TRY IT: The lines from the top of the data down to the line with "indexErr s = None ∧" should be repeated exactly, both ends included.

STUDY MATERIAL:

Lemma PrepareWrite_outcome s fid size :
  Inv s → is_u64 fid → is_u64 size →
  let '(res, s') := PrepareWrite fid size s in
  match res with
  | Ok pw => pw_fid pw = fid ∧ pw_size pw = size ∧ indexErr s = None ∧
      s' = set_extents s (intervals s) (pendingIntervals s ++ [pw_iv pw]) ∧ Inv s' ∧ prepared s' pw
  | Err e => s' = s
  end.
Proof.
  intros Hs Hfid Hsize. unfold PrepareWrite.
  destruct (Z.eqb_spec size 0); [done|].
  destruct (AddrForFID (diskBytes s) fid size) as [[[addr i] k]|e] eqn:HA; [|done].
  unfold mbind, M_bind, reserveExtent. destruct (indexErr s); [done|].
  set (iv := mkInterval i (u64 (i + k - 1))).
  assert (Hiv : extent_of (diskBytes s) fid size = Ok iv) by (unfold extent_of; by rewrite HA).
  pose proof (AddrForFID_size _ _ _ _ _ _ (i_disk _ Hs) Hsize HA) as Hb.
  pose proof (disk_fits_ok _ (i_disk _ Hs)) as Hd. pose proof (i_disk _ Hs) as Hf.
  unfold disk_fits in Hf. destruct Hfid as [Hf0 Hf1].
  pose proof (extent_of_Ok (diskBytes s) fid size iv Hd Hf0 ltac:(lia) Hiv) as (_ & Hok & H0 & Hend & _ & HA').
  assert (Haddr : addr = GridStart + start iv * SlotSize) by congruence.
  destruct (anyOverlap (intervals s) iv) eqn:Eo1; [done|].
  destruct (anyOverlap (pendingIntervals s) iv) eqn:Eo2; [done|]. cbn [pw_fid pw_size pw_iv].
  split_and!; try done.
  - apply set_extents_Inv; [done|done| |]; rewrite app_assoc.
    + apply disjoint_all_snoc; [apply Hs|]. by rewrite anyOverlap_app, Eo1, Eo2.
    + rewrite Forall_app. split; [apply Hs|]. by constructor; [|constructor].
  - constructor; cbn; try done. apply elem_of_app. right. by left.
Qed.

TASK SOLUTION:
Lemma PrepareWrite_outcome s fid size :
  Inv s → is_u64 fid → is_u64 size →
  let '(res, s') := PrepareWrite fid size s in
  match res with
  | Ok pw => pw_fid pw = fid ∧ pw_size pw = size ∧ indexErr s = None ∧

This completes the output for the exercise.